• [What is needed] From the entries that follow, reproduce exactly and only the lines from the line with "(* ===== verification/Cpudata.v ===== *)" to the line with "initialises what a", endpoints included.
═══ Task input ═══
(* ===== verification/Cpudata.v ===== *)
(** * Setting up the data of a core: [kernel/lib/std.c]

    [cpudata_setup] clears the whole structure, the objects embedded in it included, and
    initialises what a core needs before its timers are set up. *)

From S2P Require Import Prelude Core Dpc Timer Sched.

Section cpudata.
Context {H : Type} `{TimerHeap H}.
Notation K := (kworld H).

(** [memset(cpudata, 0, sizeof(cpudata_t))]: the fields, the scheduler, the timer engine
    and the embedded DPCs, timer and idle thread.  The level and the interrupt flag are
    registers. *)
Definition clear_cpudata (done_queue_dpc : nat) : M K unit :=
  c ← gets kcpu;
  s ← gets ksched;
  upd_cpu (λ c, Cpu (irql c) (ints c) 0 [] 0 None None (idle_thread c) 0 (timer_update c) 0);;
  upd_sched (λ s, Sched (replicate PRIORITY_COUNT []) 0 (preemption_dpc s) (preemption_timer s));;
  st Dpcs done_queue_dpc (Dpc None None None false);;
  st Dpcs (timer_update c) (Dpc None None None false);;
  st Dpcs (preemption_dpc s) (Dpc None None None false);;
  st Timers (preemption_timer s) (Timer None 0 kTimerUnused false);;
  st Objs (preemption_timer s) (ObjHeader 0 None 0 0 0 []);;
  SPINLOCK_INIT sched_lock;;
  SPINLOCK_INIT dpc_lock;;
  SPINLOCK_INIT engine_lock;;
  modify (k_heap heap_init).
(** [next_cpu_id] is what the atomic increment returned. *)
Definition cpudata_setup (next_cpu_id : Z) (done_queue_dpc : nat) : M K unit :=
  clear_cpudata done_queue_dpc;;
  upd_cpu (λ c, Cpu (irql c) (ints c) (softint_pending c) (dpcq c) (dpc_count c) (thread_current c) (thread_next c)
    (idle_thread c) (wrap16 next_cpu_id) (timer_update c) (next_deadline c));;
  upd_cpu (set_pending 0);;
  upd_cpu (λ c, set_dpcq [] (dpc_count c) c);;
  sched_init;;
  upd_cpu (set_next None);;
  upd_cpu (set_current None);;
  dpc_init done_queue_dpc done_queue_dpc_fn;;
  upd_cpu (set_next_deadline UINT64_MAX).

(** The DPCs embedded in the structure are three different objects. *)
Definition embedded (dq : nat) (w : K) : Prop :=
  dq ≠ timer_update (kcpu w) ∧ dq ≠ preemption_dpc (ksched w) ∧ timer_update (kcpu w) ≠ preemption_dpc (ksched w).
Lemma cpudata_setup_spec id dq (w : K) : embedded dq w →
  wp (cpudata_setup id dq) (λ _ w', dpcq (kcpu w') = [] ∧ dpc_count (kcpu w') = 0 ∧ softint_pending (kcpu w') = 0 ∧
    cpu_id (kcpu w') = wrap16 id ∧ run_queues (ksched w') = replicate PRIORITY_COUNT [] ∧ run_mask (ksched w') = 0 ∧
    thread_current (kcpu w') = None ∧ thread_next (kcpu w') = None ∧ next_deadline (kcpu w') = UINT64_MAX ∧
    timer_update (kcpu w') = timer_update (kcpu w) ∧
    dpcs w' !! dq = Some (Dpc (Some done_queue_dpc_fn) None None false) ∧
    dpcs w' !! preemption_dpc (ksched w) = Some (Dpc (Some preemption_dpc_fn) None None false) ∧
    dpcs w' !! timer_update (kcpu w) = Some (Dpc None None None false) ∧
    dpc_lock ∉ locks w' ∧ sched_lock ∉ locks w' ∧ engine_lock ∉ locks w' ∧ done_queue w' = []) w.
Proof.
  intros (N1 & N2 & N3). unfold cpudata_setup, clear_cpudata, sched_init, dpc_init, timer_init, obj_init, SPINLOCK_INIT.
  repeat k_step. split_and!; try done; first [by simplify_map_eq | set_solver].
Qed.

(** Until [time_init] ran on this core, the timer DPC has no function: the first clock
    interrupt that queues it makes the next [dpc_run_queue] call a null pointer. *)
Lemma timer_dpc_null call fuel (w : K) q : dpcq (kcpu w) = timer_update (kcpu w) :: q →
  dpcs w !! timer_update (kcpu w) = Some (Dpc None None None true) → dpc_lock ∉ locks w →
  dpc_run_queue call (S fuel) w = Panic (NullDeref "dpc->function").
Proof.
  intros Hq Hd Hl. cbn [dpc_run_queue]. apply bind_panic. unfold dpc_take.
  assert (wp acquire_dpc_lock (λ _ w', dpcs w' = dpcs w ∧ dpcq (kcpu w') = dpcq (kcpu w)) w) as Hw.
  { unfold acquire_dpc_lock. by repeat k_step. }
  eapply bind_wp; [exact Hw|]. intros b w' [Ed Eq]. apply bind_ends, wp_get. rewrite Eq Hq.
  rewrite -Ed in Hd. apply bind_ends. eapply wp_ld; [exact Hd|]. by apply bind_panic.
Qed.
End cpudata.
═══
═══ Task input ═══
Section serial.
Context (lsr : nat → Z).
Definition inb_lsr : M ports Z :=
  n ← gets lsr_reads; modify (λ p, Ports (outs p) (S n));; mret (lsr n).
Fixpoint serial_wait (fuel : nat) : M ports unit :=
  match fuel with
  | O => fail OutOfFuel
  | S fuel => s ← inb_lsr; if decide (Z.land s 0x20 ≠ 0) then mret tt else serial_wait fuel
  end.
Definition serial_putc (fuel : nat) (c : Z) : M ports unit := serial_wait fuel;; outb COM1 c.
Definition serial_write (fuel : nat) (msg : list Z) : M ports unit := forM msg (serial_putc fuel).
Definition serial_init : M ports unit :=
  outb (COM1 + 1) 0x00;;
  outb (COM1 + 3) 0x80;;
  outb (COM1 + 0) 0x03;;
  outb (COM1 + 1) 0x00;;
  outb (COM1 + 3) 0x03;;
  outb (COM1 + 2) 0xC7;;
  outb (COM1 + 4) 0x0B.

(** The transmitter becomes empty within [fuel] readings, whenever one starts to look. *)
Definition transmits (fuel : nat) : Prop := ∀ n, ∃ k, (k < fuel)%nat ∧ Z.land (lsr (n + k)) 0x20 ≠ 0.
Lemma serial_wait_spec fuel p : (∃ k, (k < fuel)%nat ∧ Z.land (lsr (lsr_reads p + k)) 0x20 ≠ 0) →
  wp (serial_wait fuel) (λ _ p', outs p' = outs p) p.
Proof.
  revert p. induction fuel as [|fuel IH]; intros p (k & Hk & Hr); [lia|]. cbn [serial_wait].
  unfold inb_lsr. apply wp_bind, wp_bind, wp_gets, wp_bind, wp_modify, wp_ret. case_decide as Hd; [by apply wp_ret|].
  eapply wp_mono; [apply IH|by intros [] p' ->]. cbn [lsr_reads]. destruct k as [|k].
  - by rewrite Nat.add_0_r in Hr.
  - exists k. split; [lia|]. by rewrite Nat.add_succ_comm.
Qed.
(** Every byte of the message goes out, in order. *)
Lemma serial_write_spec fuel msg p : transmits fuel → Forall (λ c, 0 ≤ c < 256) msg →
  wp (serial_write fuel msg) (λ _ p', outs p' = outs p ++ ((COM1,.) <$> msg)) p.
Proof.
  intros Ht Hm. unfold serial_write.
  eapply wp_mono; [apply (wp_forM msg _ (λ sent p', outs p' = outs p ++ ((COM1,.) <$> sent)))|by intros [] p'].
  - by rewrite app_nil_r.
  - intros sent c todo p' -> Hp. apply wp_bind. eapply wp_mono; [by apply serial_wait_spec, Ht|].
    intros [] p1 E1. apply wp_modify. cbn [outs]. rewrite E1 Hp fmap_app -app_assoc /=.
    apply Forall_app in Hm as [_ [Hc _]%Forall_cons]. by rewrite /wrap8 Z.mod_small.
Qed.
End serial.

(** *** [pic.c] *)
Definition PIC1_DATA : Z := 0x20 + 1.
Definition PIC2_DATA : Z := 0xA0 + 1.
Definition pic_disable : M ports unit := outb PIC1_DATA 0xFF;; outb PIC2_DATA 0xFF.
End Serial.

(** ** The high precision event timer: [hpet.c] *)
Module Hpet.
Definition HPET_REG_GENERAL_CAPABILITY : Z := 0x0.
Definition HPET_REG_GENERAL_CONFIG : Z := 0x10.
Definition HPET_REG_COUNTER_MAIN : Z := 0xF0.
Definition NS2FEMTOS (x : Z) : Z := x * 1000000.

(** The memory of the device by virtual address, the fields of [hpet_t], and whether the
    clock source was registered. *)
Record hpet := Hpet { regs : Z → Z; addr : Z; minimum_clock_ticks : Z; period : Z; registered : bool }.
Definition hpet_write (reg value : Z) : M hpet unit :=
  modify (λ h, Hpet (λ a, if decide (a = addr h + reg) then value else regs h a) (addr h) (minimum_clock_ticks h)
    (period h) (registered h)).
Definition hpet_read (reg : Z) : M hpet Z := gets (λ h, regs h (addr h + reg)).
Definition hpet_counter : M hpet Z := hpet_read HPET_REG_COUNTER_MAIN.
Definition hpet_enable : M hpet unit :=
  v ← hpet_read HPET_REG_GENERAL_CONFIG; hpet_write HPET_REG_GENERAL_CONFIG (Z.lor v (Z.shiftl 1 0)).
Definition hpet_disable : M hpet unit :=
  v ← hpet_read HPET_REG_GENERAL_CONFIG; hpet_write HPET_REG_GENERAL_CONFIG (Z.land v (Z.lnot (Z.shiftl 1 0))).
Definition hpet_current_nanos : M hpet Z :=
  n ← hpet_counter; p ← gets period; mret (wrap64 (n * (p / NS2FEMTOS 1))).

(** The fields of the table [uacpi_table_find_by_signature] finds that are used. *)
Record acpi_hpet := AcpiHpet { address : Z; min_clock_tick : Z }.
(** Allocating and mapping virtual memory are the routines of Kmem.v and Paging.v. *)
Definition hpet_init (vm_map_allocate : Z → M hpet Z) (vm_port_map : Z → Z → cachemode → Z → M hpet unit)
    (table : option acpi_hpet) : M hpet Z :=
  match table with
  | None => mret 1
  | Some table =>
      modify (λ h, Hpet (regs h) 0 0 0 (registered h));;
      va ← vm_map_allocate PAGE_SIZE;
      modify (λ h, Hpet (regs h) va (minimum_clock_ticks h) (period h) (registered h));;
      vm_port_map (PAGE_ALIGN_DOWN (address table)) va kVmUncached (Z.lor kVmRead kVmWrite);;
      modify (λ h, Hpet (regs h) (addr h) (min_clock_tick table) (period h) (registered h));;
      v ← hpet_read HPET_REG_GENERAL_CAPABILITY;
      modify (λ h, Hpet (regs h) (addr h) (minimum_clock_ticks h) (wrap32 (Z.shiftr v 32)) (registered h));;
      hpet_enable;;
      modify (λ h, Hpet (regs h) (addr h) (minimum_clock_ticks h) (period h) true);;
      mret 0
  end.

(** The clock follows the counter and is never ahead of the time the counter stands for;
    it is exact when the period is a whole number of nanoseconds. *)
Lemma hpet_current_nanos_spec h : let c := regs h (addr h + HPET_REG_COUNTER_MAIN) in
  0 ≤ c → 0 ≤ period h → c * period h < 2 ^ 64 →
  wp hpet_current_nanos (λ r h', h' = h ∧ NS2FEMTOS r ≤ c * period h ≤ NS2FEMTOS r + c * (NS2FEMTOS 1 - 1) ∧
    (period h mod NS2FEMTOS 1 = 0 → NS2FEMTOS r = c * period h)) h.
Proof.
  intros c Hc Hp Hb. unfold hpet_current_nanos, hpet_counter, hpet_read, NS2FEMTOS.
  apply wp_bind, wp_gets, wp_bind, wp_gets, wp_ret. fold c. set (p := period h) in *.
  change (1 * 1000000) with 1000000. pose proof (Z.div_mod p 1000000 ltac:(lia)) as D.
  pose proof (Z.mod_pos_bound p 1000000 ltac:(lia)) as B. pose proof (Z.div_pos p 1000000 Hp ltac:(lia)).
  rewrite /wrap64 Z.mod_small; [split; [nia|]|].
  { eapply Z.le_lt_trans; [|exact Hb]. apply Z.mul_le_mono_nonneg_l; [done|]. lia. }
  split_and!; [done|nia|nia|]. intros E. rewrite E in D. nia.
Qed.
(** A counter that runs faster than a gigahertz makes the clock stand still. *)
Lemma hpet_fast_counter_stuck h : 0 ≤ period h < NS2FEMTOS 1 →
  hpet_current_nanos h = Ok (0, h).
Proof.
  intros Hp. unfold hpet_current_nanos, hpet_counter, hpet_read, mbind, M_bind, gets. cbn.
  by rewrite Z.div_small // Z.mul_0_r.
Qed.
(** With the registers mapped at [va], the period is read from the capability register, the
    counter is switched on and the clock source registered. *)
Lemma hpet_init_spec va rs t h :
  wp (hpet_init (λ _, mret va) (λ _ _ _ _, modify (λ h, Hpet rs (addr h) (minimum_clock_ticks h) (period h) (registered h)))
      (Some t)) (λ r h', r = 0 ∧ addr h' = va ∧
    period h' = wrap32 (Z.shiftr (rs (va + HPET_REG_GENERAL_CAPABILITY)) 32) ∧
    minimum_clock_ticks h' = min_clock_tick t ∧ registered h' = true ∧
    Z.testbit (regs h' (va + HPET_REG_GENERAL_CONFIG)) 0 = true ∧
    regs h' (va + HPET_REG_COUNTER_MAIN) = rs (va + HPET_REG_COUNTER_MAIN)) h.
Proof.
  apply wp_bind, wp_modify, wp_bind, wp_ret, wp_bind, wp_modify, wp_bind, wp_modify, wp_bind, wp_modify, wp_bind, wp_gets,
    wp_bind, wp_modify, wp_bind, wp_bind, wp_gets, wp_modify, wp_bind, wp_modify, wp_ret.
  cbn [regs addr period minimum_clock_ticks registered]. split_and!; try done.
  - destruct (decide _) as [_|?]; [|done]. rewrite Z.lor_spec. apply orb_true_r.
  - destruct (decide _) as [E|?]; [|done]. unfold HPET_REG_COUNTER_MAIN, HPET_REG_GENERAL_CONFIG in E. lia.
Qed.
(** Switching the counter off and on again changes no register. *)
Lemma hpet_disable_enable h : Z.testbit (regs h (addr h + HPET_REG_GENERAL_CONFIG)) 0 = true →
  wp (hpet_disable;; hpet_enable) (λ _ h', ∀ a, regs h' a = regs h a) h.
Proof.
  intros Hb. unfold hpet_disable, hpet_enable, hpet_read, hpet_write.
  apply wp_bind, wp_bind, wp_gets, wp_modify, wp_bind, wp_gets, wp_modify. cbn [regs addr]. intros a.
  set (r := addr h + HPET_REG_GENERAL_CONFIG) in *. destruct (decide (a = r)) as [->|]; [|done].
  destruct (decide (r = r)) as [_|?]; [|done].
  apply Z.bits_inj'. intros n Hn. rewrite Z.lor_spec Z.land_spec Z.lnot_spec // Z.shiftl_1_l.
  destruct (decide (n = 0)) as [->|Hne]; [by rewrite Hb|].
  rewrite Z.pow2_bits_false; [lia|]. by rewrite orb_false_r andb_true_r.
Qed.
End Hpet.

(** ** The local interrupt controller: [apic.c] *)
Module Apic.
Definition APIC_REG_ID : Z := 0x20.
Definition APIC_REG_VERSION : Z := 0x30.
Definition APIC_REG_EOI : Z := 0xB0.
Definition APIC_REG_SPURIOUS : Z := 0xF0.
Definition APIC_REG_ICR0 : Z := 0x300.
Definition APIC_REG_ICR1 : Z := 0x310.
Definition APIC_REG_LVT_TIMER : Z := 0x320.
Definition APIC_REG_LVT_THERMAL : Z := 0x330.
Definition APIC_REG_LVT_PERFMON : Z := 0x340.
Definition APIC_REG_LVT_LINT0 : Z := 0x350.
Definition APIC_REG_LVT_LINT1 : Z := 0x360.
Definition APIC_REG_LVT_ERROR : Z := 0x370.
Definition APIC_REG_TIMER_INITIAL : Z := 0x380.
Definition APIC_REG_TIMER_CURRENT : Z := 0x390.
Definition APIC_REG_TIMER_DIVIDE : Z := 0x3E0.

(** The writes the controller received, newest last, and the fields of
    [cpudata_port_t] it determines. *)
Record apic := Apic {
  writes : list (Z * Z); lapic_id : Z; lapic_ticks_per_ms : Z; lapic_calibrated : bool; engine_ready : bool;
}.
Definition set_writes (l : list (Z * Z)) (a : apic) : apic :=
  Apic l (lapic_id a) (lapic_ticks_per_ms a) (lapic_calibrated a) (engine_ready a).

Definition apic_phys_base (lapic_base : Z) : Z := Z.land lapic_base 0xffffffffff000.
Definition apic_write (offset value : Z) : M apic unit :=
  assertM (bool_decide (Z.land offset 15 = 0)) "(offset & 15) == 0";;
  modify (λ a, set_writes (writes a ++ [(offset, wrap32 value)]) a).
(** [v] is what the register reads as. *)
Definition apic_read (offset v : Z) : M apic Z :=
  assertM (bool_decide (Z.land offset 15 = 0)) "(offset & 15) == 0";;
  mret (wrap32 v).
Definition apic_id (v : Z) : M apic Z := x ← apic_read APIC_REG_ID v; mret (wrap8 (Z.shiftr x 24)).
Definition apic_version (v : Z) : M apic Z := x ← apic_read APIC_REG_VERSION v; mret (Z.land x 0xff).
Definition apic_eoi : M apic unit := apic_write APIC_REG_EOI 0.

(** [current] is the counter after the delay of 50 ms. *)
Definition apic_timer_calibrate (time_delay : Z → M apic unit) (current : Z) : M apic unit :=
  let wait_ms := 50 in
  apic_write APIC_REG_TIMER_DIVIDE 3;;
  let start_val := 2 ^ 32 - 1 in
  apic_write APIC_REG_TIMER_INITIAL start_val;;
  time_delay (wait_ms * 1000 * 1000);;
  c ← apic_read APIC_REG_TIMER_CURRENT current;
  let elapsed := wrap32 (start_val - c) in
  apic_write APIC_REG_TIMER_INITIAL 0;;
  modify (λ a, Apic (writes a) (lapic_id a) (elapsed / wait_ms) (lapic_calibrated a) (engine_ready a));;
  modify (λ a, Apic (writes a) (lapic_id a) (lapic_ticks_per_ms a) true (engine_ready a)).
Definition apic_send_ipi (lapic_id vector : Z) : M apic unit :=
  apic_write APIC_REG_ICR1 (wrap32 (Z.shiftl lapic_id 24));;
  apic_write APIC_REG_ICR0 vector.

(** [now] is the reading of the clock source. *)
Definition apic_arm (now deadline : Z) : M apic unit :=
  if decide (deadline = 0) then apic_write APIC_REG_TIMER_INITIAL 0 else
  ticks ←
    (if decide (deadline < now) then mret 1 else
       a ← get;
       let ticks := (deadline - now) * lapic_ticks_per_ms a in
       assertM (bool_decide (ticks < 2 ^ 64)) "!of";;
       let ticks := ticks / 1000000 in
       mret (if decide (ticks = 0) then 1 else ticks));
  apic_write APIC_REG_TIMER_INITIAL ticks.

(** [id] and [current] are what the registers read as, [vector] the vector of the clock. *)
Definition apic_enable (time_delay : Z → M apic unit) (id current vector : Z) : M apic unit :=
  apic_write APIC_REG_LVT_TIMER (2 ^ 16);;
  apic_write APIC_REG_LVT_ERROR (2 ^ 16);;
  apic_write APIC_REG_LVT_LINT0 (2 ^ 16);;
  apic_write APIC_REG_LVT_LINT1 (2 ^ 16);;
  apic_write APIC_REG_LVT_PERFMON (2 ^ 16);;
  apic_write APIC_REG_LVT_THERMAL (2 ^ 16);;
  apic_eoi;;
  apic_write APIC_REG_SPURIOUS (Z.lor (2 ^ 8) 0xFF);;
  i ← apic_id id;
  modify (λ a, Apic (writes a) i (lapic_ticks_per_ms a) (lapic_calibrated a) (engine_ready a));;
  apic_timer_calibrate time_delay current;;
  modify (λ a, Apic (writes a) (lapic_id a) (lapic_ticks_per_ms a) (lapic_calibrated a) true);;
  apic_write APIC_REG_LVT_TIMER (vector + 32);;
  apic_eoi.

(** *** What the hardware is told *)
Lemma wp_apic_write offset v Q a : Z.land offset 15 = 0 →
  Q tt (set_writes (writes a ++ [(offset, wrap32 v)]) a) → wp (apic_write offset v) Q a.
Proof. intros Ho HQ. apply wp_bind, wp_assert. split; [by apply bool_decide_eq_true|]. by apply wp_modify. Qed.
═══
═══ Task input ═══
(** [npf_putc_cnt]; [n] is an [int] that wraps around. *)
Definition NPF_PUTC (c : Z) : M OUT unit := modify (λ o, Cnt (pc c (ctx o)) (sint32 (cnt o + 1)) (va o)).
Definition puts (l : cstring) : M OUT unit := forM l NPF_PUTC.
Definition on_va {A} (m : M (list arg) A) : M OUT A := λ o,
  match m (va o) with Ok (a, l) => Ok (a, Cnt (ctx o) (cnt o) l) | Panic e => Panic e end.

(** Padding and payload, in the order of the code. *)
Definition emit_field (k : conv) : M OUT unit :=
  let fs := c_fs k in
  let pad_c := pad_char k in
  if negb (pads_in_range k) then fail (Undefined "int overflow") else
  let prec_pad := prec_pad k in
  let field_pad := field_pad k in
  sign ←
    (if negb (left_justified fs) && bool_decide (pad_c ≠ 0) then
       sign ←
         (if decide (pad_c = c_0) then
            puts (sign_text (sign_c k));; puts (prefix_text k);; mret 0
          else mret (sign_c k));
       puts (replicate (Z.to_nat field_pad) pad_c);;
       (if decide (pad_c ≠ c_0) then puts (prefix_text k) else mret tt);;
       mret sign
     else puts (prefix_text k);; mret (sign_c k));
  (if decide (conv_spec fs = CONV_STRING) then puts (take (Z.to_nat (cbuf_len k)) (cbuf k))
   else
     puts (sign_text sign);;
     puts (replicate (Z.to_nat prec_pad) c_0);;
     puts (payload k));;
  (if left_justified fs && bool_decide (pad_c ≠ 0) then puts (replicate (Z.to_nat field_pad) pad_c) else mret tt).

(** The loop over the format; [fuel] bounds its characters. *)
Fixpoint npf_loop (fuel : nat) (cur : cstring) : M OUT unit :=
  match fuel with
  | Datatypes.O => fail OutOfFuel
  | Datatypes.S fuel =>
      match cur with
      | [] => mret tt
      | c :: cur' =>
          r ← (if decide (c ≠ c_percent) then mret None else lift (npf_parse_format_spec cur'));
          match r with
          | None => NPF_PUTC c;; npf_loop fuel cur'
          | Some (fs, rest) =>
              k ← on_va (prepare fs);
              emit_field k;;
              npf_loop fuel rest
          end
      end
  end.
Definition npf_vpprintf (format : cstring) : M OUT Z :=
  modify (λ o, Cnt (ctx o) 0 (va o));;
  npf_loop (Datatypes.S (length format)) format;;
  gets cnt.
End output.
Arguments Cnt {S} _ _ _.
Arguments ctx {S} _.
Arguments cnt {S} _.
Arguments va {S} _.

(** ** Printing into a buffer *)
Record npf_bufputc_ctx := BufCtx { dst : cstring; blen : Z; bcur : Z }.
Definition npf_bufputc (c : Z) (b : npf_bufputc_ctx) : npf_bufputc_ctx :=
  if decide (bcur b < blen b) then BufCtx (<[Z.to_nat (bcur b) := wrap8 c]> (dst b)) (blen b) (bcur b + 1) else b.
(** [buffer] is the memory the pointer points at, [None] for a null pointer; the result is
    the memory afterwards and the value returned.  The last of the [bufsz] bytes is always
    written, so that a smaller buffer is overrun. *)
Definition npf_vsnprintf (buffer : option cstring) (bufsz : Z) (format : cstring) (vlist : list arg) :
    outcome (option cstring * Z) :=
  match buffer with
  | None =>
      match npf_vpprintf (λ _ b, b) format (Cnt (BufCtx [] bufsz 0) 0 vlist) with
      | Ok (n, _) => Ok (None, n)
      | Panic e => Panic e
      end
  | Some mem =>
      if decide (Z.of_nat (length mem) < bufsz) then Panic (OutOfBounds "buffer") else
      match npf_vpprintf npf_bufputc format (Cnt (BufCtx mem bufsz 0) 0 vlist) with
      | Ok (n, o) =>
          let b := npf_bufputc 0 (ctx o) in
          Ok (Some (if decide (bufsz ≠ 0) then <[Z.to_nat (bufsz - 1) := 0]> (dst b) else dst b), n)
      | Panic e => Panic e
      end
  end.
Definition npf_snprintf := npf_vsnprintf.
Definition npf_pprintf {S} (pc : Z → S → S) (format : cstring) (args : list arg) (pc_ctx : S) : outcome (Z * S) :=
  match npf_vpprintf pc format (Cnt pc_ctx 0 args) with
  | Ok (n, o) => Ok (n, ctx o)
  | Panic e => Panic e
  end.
═══
• [Solution to this exercise]
(* ===== verification/Cpudata.v ===== *)
(** * Setting up the data of a core: [kernel/lib/std.c]

    [cpudata_setup] clears the whole structure, the objects embedded in it included, and
    initialises what a core needs before its timers are set up. *)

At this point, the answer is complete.